Several reviewers re-watched the episode following the end of the series. Cast member Wil Wheaton reviewed it in April 2008 for AOL TV. He could not remember actually appearing in the episode, and it was the first time since it was originally broadcast that he had seen it. He said that it was not good, but that it was "not as overtly racist as I recalled. I mean, it's certainly not as racist as 'Angel One' is sexist, and if the Ligonians hadn't been arbitrarily determined to be entirely African American, it wouldn't have even been an issue." He said that the episode is an example of the type of episodes in the first season that would have resulted in the show being cancelled mid-season if it hadn't been so well supported by the fans and run directly into syndication. James Hunt, writing for Den of Geek, asserted that the episode was racist. He said that "this isn't just bad television, it's openly offensive, and it seems to do its best effort to undo some of the most important lessons the original series imparted some 25 years after we're supposed to have learned them." Overall, he said that this was "quite possibly the worst piece of Star Trek ever made".

Zack Handlen reviewed the episode for The A.V. Club in April 2010. He said that the aliens in the episode were "one note", and overall "Code of Honor" did not generate any emotional investment. He gave the episode a score of C−, summing it up by saying, "I'm not sure I'd believe a great show could come out of TNG after watching 'Code', but I could at least say it had promise without sounding like a complete tool." Keith DeCandido watched "Code of Honor" for Tor.com in May 2011. He thought the episode was riddled with clichés, and says that the episode only seems racist because of the casting even though the script did not call for it. "If the Ligonians had been played by white people, none of the dialogue would change, and nobody would call it racist", he said and gave it a score of two out of ten. Michelle Erica Green of TrekNation thought the episode was very slowly paced, and that the fight scene at the end was "clunky and awkward", suggesting that this had something to do with the opposition of the cast and crew to the episode overall. However, she did note a redeeming quality of the episode, citing the scene in which Geordi La Forge tries to explain humor to Data.

Jamahl Epsicokhan on his website Jammer's Reviews gave the episode half a star out of four, describing it as "absolutely terrible". He thought that it represented a story closer to that of The Original Series saying, "It employs every cliche in the TOS rulebook, including goofy alien customs, a hand-to-hand fight to the death, clever captain trickery, and silly gender roles played stupidly. The fight to the death is particularly inept; stunt sequences have rarely looked so cheesy. One of Trek's worst episodes."

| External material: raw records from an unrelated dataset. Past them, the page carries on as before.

Definition handleDeletedLayer (w : world) (event : deleteTextLayerEvent)
    (layersReplaced : Js.val) : Promise.run effect Js.val :=
  match getCurrentDocument w with
  | None => Promise.reject "Unexpected deleteTextLayer event: no active document"
  | Some document =>
      if Js.truthy layersReplaced then transfer UpdateDocument
      else
        let layerID := deleted_layerID event in
        match LayerStructure.byID (Document.layers document) layerID with
        | None =>
            let* _ := Promise.perform
              (LogWarn "Unable to handle deleted text layer because it does not exist") in
            transfer UpdateDocument
        | Some layer => transfer (RemoveLayers document layer true)
        end
  end.

Definition handleTypeModalStateCanceled (w : world) : Promise.run effect Js.val :=
  match getCurrentDocument w with
  | None => Promise.reject "Unexpected toolModalStateChanged event: no active document"
  | Some document =>
      transfer (ResetLayers document
                  (LayerList (LayerStructure.selected (Document.layers document))))
  end.

(** *** The listeners installed by [select] *)

Definition set_layersReplaced (v : Js.val) (s : state) : state :=
  State (_typeChangedHandler s) (_layerCreatedHandler s) (_layerDeletedHandler s)
        (_toolModalStateChangedHandler s) v (_layerDeleted s) (firstLaunch s)
        (listeners s) (nextClosure s).

Definition set_layerDeleted (v : Js.val) (s : state) : state :=
  State (_typeChangedHandler s) (_layerCreatedHandler s) (_layerDeletedHandler s)
        (_toolModalStateChangedHandler s) (_layersReplaced s) v (firstLaunch s)
        (listeners s) (nextClosure s).

(** The [createTextLayer] listener, run until the promise of [addLayers]
    has settled. The [layers.addLayers] action resolves with what its
    command resolves with. *)
Definition layerCreated (w : world) (event : createTextLayerEvent) (s : state)
    : state * list effect :=
  match getCurrentDocument w with
  | None => (s, [LogError "Unexpected createTextLayer event: no active document"])
  | Some document =>
      let layerID := created_layerID event in
      match LayerStructure.byID (Document.layers document) layerID with
      | Some currentLayer =>
          (s, [LogWarn "Unexpected createTextLayer event for layer";
               ResetLayers document (OneLayer currentLayer)])
      | None =>
          let s := set_layersReplaced (Js.Bool false) s in
          let added := Layers.addLayersCommand (layersHost w) document
                         (Layers.OneID layerID) (Some true) Js.Undefined in
          let effects := map OfLayers (Promise.effects added) in
          match Promise.outcome added with
          | Promise.Rejected _ => (s, effects)
          | Promise.Resolved layersReplaced =>
              let s := set_layersReplaced layersReplaced s in
              match _getPropertiesFromEvent w event with
              | None => (s, effects)
              | Some properties =>
                  match getDocument w (Document.id document) with
                  | None => (s, effects)
                  | Some nextDocument =>
                      let layer := LayerStructure.byID (Document.layers nextDocument) layerID in
                      (s, effects ++ [UpdatePropertiesThrottled document [layer] properties])
                  end
              end
          end
      end
  end.
Lemma filteredUploads_In toLowerCase props filterText u :
  In u (filteredUploads toLowerCase props filterText)
  <-> In u (uploads props) /\
      (filterText = "" \/
       matchesSearch toLowerCase (toLowerCase filterText) u = true).
Proof.
  unfold filteredUploads, Array_filter. destruct filterText as [|c rest].
  - tauto.
  - rewrite filter_In. split; [tauto|].
    intros [Hin [Hempty | Hm]]; [discriminate | tauto].
Qed.

(** The projection of a projection is that projection: shown again
    through the same filter and the same sort, the rows keep their places.
    The collation is taken to be antisymmetric. *)
Theorem filteredAndSortedUploads_idempotent toLowerCase localeCompare
  dateToString props filterText sortKey sortDirection :
  (forall s t, Z.sgn (localeCompare t s) = - Z.sgn (localeCompare s t)) ->
  filteredAndSortedUploads toLowerCase localeCompare dateToString
    {| uploads :=
         filteredAndSortedUploads toLowerCase localeCompare dateToString
           props filterText sortKey sortDirection;
       columns := columns props |}
    filterText sortKey sortDirection
  = filteredAndSortedUploads toLowerCase localeCompare dateToString props
      filterText sortKey sortDirection.
Proof.
  intros Hcollation.
  rewrite (filteredAndSortedUploads_sort _ _ _ {| uploads := _ |}).
  set (shown := filteredAndSortedUploads toLowerCase localeCompare
                  dateToString props filterText sortKey sortDirection).
  assert (Hfilter :
    filteredUploads toLowerCase {| uploads := shown; columns := columns props |}
      filterText = shown).
  { unfold filteredUploads, Array_filter. cbn [uploads].
    destruct filterText as [|c rest] eqn:Hft; [reflexivity|].
    apply filter_all. intros u Hu. subst shown.
    rewrite filteredAndSortedUploads_sort in Hu.
    apply (Permutation_in u (Array_sort_Permutation _ _)) in Hu.
    apply filteredUploads_In in Hu as [_ [Hempty | Hm]];
      [discriminate | exact Hm]. }
  rewrite Hfilter. apply Array_sort_in_order.
  subst shown. rewrite filteredAndSortedUploads_sort.
  apply Array_sort_Sorted. intros a b Hab.
  pose proof (compareUploads_antisym localeCompare dateToString sortKey
                sortDirection a b Hcollation) as Hanti.
  destruct (compareUploads localeCompare dateToString sortKey sortDirection
              a b),
           (compareUploads localeCompare dateToString sortKey sortDirection
              b a); simpl in Hanti; lia.
Qed.
Lemma register_then_delete_witness :
  PARTICIPANTS (db_after (delete_participant 1 1 admin_session db_ann))
  = PARTICIPANTS db_hack_day.
Proof.
  assert (Hok : response (public_register quiet 200 token_hack_day
                            (registration_form "Ann" "ann@x.com" "MIT") ∅ db_hack_day)
                = redirect (ep_registration_success "Hack Day" "Ann"))
    by (vm_compute; reflexivity).
  destruct (register_then_delete 200 token_hack_day
              (registration_form "Ann" "ann@x.com" "MIT") ∅ db_hack_day _ _
              admin_session logged_in_admin_session Hok) as (row & Hlast & Hdel).
  vm_compute in Hlast. injection Hlast as <-. exact (Hdel eq_refl eq_refl).
Defined.

(** ** Searching participants *)

Section like.

Lemma like_chars_percent p t :
  like_chars ("%"%char :: p) t =
  like_chars p t ||
  match t with
  | [] => false
  | _ :: t' => like_chars ("%"%char :: p) t'
  end.
Proof. destruct t; reflexivity. Qed.

Lemma like_chars_literal c p t :
  c ≠ "%"%char → c ≠ "_"%char →
  like_chars (c :: p) t =
  match t with
  | [] => false
  | d :: t' => bool_decide (lower_char c = lower_char d) && like_chars p t'
  end.
Proof.
  intros H1 H2. simpl.
  rewrite (bool_decide_eq_false_2 _ H1), (bool_decide_eq_false_2 _ H2).
  destruct t; reflexivity.
Qed.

In 2016, fans at the 50th anniversary Star Trek convention voted "Code of Honor" as the 2nd worst episode of any Star Trek series, behind only Star Trek: Enterprise series finale "These Are the Voyages...".

In 2017, Screen Rant ranked "Code of Honor" the second worst episode of the Star Trek franchise behind Star Trek: Enterprise's "These Are the Voyages..."

==Home media release==
The first home media release of "Code of Honor" was on VHS cassette was on September 5, 1991, in the United States and Canada. Episodes from "Encounter at Farpoint" to "Datalore" were released in Japan on LaserDisc on June 10, 1995, as part of First Season Part.1. The episode was later included on the Star Trek: The Next Generation season one DVD box set, released in March 2002, and was released as part of the season one Blu-ray set on July 24, 2012.